Tazul Islam argues that the Grameen Bank does not reach the poorest, since the clients of the bank tend to be clustered around the poverty line of predominantly moderately poor or vulnerable non-poor. [12] Of the poor who join Grameen bank’s microcredit program, a high percentage often drop out after only a few loan cycles, while many others eventually drop out in later loan cycles as loan amounts begin to exceed their repayment capacity. [13] Nevertheless, he concludes that microcredit in Bangladesh had a "positive impact on enterprise and household income and asset accumulation". [12] Microloans in Canada have allowed small business owners to make their businesses their primary source of income with 67% of the borrowers showing a significant increase in their income as a result of their participation in certain micro-loan programs. [14]

A film by the Danish journalist Tom Heinemann, The Micro Debt, alleges that microcredit in Bangladesh had little impact on poverty. The film highlighted the purported continued poverty of Sufiya Begum, the original loan recipient of Grameen, in Jobra Village. [15] After a thorough investigation in December 2010 by the Norwegian Foreign Ministry, the alleged problems have been proven to be false. [16] Documentary maker Gayle Ferraro found the woman alive and well, confirming the original Grameen story. [17]

Milford Bateman, the author of Why Doesn't Microfinance Work?, argues that microcredit offers only an "illusion of poverty reduction". "As in any lottery or game of chance, a few in poverty do manage to establish microenterprises that produce a decent living," he argues, but "these isolated and often temporary positives are swamped by the largely overlooked negatives." Bateman concludes that "The international development community is now faced with the reality that, overall, microfinance has been a development policy blunder of quite historic proportions." [3]

Professor Anu Muhammad of Jahangirnagar University in Bangladesh, a Marxist and critic of microcredit, claims that "according to different studies" which he does not name, "you cannot find more than 5-10 per cent people who could change their economic conditions through micro-credit." [18]

German journalist Kathrin Hartmann relates tales of women who she met in 2012 while visiting Kurigram District in Bangladesh trapped in debt. She was told by rural women of brutal methods to enforce debt repayments, including the forced sale of goats, cows, house utensils and land. She also describes intense peer pressure under group lending schemes. Heavily indebted men and women even sold their kidneys to organized groups in order to be able to repay loans, as discovered by the police in summer 2011. Hartmann writes, without quoting a source, that one third of microcredits are taken in order to pay for food or health care, especially during the times of the year called Monga when food and work opportunities are scarcest. Children drop out of school to earn money and families cut down on food expenses in order to repay loans. When natural disasters strike, such as Cyclone Sidr in 2007, weekly instalments to repay loans continue, although the ability of borrowers to earn income has been destroyed by the disasters. [2]

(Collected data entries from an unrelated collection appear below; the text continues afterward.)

(** A step of a stream, with a fresh ID if it sends, does not panic and leads to such a
    state again. *)
Lemma reached_step U lc ss :
  reached U ss → (∀ id, id ∈ send_ids [lc] → id ∉ U) → lc ≠ LParentDone →
  match StreamCore.step lc ss with
  | StreamCore.Next ss' => reached (U ++ send_ids [lc]) ss'
  | StreamCore.Blocked => True
  | StreamCore.Panic => False
  end.
Proof.
  intros Hr Hfresh Hlc. pose proof (reached_inv U ss Hr) as Hinv. destruct Hr as (ls & Hr & Hp & Hnd & Hsub).
  assert (Hids : sender_id <$> st_senders ss = send_ids ls).
  { apply (StreamCore.run_inv ∅ ls (NewStream ∅ size recvType)); [apply NewStream_inv|done| |exact Hr].
    intros id _. apply not_elem_of_empty. }
  assert (Hok : StreamCore.step_ok ∅ (StreamCore.step lc ss)).
  { apply StreamCore.step_inv; [done|]. intros id Hid. rewrite Hids. split; [|apply not_elem_of_empty].
    intros Hin. by apply (Hfresh id Hid), Hsub. }
  destruct (StreamCore.step lc ss) as [ss'| |] eqn:Hs; [|done|done]. exists (ls ++ [lc]). rewrite StreamCore.run_app, Hr.
  simpl. rewrite Hs, send_ids_app. split_and!; [done| | |].
  - intros [?|Heq%list_elem_of_singleton]%elem_of_app; [done|]. by apply Hlc.
  - apply NoDup_app. split_and!; [done| |by destruct lc; simpl; repeat constructor; intros ?%elem_of_nil].
    intros id Hin Hin2. by apply (Hfresh id Hin2), Hsub.
  - by apply list_subseteq_app_iff_l; split; [apply list_subseteq_app_l|apply list_subseteq_app_r].
Qed.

A study in the Philippines by Dean Karlan of Yale University and of Innovations for Poverty Action compared a treatment group, financed through microcredit, and a control group that did not receive microcredit, in Manila. In this case many microcredits were loaned to people with existing businesses. The businesses became more profitable, but laid off unproductive employees including friends and relatives that they previously had felt obliged to employ. Male-owned businesses increased profits, but female-owned businesses did not. [19]

Debt traps, suicides and group pressure

In 2008, economist Jonathan Morduch of New York University noted there were still major gaps in research on microcredit, such as on debt traps and the use of microcredits for consumption. [7]

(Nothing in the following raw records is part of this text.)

Section close_witnesses.
#[local] Existing Instances grpc_numbers example_status.
#[local] Existing Instance Bus.Example.codec.

(** A close while a message waits for its acknowledgement, which times out. *)
Definition one_stream_closing : list label := one_stream ++ [XClose; XClosing].

Definition closes_it : list label :=
  [XStream 0 (LCloser 0); XStream 0 (LCloser 0); XStream 0 (LCtxDone 0); XStream 0 (LSender 0 None);
   XStream 0 (LCloser 0); XStream 0 (LCloser 0); XStream 0 (LCloser 0); XStream 0 (LCloser 0);
   XClosing; XClosing; XClosing; XClosing; XClosing].

(** The handler returns then. *)
Definition returns_then : list label :=
  [XOpener 0 stream_input; XStream 0 (LCloser 1); XOpener 0 stream_input].

#[local] Abbreviation stream_start := (start open_handler 4).
#[local] Abbreviation stream_run := (run stream_server open_handler "T" 4).

Definition looks (x : sys) : bool :=
  match x_closing x with Some KSnapshot => true | _ => false end &&
  match stream_at (x_openers x) 0 with Some _ => true | None => false end &&
  bool_decide (stream_ids x = ["STR_1"]).

Definition returned (x : sys) : bool :=
  match x_closing x with Some KReturned => true | _ => false end && (x_completed x =? 1)%nat.

Definition opening_over (x : sys) : bool :=
  match x_openers x !! 0%nat with Some o => match o_task o with TOver => true | _ => false end | None => false end.

Lemma closing_runs : ∃ x1 x x2,
  stream_run one_stream_closing stream_start = Some x1 ∧ stream_run (XClosing :: closes_it) x1 = Some x ∧
  stream_run (one_stream_closing ++ (XClosing :: closes_it) ++ returns_then) stream_start = Some x2 ∧
  looks x1 = true ∧ returned x = true ∧ opening_over x2 = true.
Proof.
  assert (from_option (λ x1, looks x1 && from_option returned false (stream_run (XClosing :: closes_it) x1)) false
    (stream_run one_stream_closing stream_start) = true) as Ho by (vm_compute; reflexivity).
  assert (from_option opening_over false
    (stream_run (one_stream_closing ++ (XClosing :: closes_it) ++ returns_then) stream_start) = true) as Ho2 by (vm_compute; reflexivity).
  destruct (stream_run one_stream_closing stream_start) as [x1|]; [|discriminate Ho]. cbn [from_option] in Ho.
  apply andb_prop in Ho as [Hl Ho]. destruct (stream_run (XClosing :: closes_it) x1) as [x|] eqn:Hx; [|discriminate Ho].
  destruct (stream_run (one_stream_closing ++ _) stream_start) as [x2|]; [|discriminate Ho2].
  exists x1, x, x2. split_and!; [reflexivity|exact Hx|reflexivity|exact Hl|exact Ho|exact Ho2].
Qed.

There has been much criticism of the high interest rates charged to borrowers. The real average portfolio yield cited by the sample of 704 microfinance institutions that voluntarily submitted reports to the MicroBanking Bulletin in 2006 was 22.3% annually. However, annual rates charged to clients are higher, as they also include local inflation and the bad debt expenses of the microfinance institution. [20] Interest rates charged by the Mexican Banco Compartamos on their micro-loans reached 86% per year while it sold stocks in the stock market in 2007. [21] [22] [23]

In India microfinance institutions have been criticized for creating small-debt traps for the poor in Andhra Pradesh with high interest rates and coercive methods of recovery. [13] Villagers often did not know the interest that they were being charged and were not aware of the consequences of taking multiple loans as they take the second loan to clear the first loan. [24] In 2010 aggressive lending by microcredit institutions has been blamed for over 80 suicides in Andhra Pradesh. [25] Bangladesh's former Finance and Planning Minister M. Saifur Rahman charged in 2005 that some microfinance institutions use excessive interest rates. [26] A 2008 study in Bangladesh showed that some loan recipients sink into a cycle of debt, using a microloan from one organization to meet interest obligations from another. Field officers who are in a position of power locally and are remunerated based on repayment rates sometimes use coercive and even violent tactics to collect instalments on the microloans. [27]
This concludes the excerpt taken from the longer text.